16 Vietnamese kids, US families in adoption limbo
Most of the adoptions already in the pipeline went forward under exceptions to the 2008 moratorium, but paperwork problems delayed the Bac Lieu cases. Vietnam now says it hopes to join the international Hague Convention on adoptions in October and that the pending cases must start over under those tighter rules, which bar prospective parents from even seeing the children until everything is finalized.
Some families blame the U.S. State Department for the hold up, arguing it has pressured Vietnam so hard to impose stricter regulations that their cases ended up getting stuck. They’re now hoping for exemptions and have gained some leverage: Two U.S. senators have blocked President Barack Obama’s pick for the new U.S. ambassador to Vietnam over the issue.
The orphanage is a two-room former prison deep in Vietnam’s Mekong Delta. Couples had rotated visits there before January, each time taking food, milk, clothes and toys for the children who otherwise receive very little.
They brought video cameras to capture the moments and document the changes every parent yearns to see. With no shared language, they communicated using hugs and kisses.
Since then, photos sent by other visitors reveal that the children have lost weight.

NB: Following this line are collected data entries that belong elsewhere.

(** ** [Update::apply] *)

Lemma for_range_preserves {S : Type} (P : S -> Prop) (body : Z -> S -> S)
    (bound step : Z) :
  (forall v s, P s -> P (body v s)) ->
  forall (fuel : nat) (v : Z) (s : S), P s -> P (for_range fuel v bound step body s).
Proof.
  intros Hbody. induction fuel as [|fuel IH]; intros v s Hs; cbn [for_range].
  - exact Hs.
  - destruct (v <? bound); [apply IH, Hbody, Hs|exact Hs].
Qed.

Lemma length_apply_update (u : Update) (t : list Z) (w : Z) :
  length (apply_update u t w) = length t.
Proof.
  unfold apply_update, for_loop.
  apply (for_range_preserves (fun t' => length t' = length t)); [|reflexivity].
  intros r t1 H1.
  apply (for_range_preserves (fun t' => length t' = length t)); [|exact H1].
  intros c t2 H2. rewrite length_store. exact H2.
Qed.

(** What [apply] leaves in the target: the buffer over the update's region,
    row-major, and the former content elsewhere. *)
Lemma apply_update_load (g : Geometry) (u : Update) (t : list Z) (x y : Z) :
  region_within g (region u) ->
  Z.of_nat (length t) = epd_size g ->
  0 <= x < epd_width g -> 0 <= y ->
  load (apply_update u t (epd_width g)) (y * epd_width g + x) =
  if contains (region u) x y
  then load (buffer u)
            ((y - top (region u)) * width (region u) + (x - left (region u)))
  else load t (y * epd_width g + x).
Proof.
  intros (Ht & Hl & Hw & Hh & Hr & Hb) Hlen Hx Hy.
  set (r0 := region u) in *. set (W := epd_width g) in *.
  pose (P := fun (r c : Z) =>
               left r0 <= x < left r0 + width r0 /\
               (top r0 <= y < top r0 + r \/ (y = top r0 + r /\ x < left r0 + c))).
  pose (I := fun (r c : Z) (t' : list Z) =>
               length t' = length t /\
               (P r c -> load t' (y * W + x) =
                         load (buffer u) ((y - top r0) * width r0 + (x - left r0))) /\
               (~ P r c -> load t' (y * W + x) = load t (y * W + x))).
  assert (Hfinal : I (height r0) 0 (apply_update u t W)).
  { unfold apply_update. fold r0.
    apply (for_loop_invariant1 (fun r t' => I r 0 t')); [lia| |].
    - unfold I, P. split; [reflexivity|].
      split; [intros Hp; exfalso; lia|intros _; reflexivity].
    - intros r t1 Hr1 H1.
      assert (Hrow : I r (width r0)
                (for_loop 0 (width r0) 1
                   (fun c t' => store t' ((top r0 + r) * W + left r0 + c)
                                      (load (buffer u) (r * width r0 + c))) t1)).
      { apply (for_loop_invariant1 (fun c t' => I r c t')); [lia|exact H1|].
        intros c t2 Hc (Hlen2 & Hin & Hout).
        assert (Hidx : 0 <= (top r0 + r) * W + left r0 + c < Z.of_nat (length t2)).
        { rewrite Hlen2, Hlen. unfold epd_size. fold W. nia. }
        unfold I. split; [rewrite length_store; exact Hlen2|].
        destruct (Z.eq_dec (y * W + x) ((top r0 + r) * W + left r0 + c)) as [E|E].
        - replace ((top r0 + r) * W + left r0 + c)
            with ((top r0 + r) * W + (left r0 + c)) in E by lia.
          apply pixel_index_inj in E; [|lia|lia]. destruct E as (-> & ->).
          replace ((top r0 + r) * W + (left r0 + c))
            with ((top r0 + r) * W + left r0 + c) by lia.
          rewrite load_store_eq by exact Hidx. split.
          + intros _. f_equal. lia.
          + intros Hn. exfalso. apply Hn. unfold P. lia.
        - rewrite load_store_ne by (try lia; nia). split.
          + intros Hp. apply Hin. unfold P in *.
            destruct Hp as (Hpx & [Hpy|(Hpy & Hpc)]); [lia|].
            split; [exact Hpx|right; split; [exact Hpy|]].
            destruct (Z.eq_dec x (left r0 + c)); [|lia].
            exfalso. apply E. subst. lia.
          + intros Hn. apply Hout. intros Hp. apply Hn. unfold P in *. lia. }
      destruct Hrow as (Hlen1 & Hin & Hout). unfold I. split; [exact Hlen1|]. split.
      + intros Hp. apply Hin. unfold P in *. lia.
      + intros Hn. apply Hout. intros Hp. apply Hn. unfold P in *. lia. }
  destruct Hfinal as (_ & Hin & Hout).
  unfold contains. fold r0.
  destruct (Z.leb_spec (left r0) x); destruct (Z.ltb_spec x (left r0 + width r0));
    destruct (Z.leb_spec (top r0) y); destruct (Z.ltb_spec y (top r0 + height r0));
    cbn [andb];
    try (apply Hin; unfold P; lia);
    apply Hout; unfold P; lia.
Qed.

After the 2008 suspension, most of the 534 cases already being processed were resolved and the children were allowed to leave. But officials put the brakes on Bac Lieu cases because irregularities were uncovered, including wrong birth mothers’ names on paperwork, according to Keith Wallace, director of Families Thru International Adoption, the Indiana agency brokering the adoptions.
He said they reinvestigated most of the cases and fired a staffer who had taken “short cuts.”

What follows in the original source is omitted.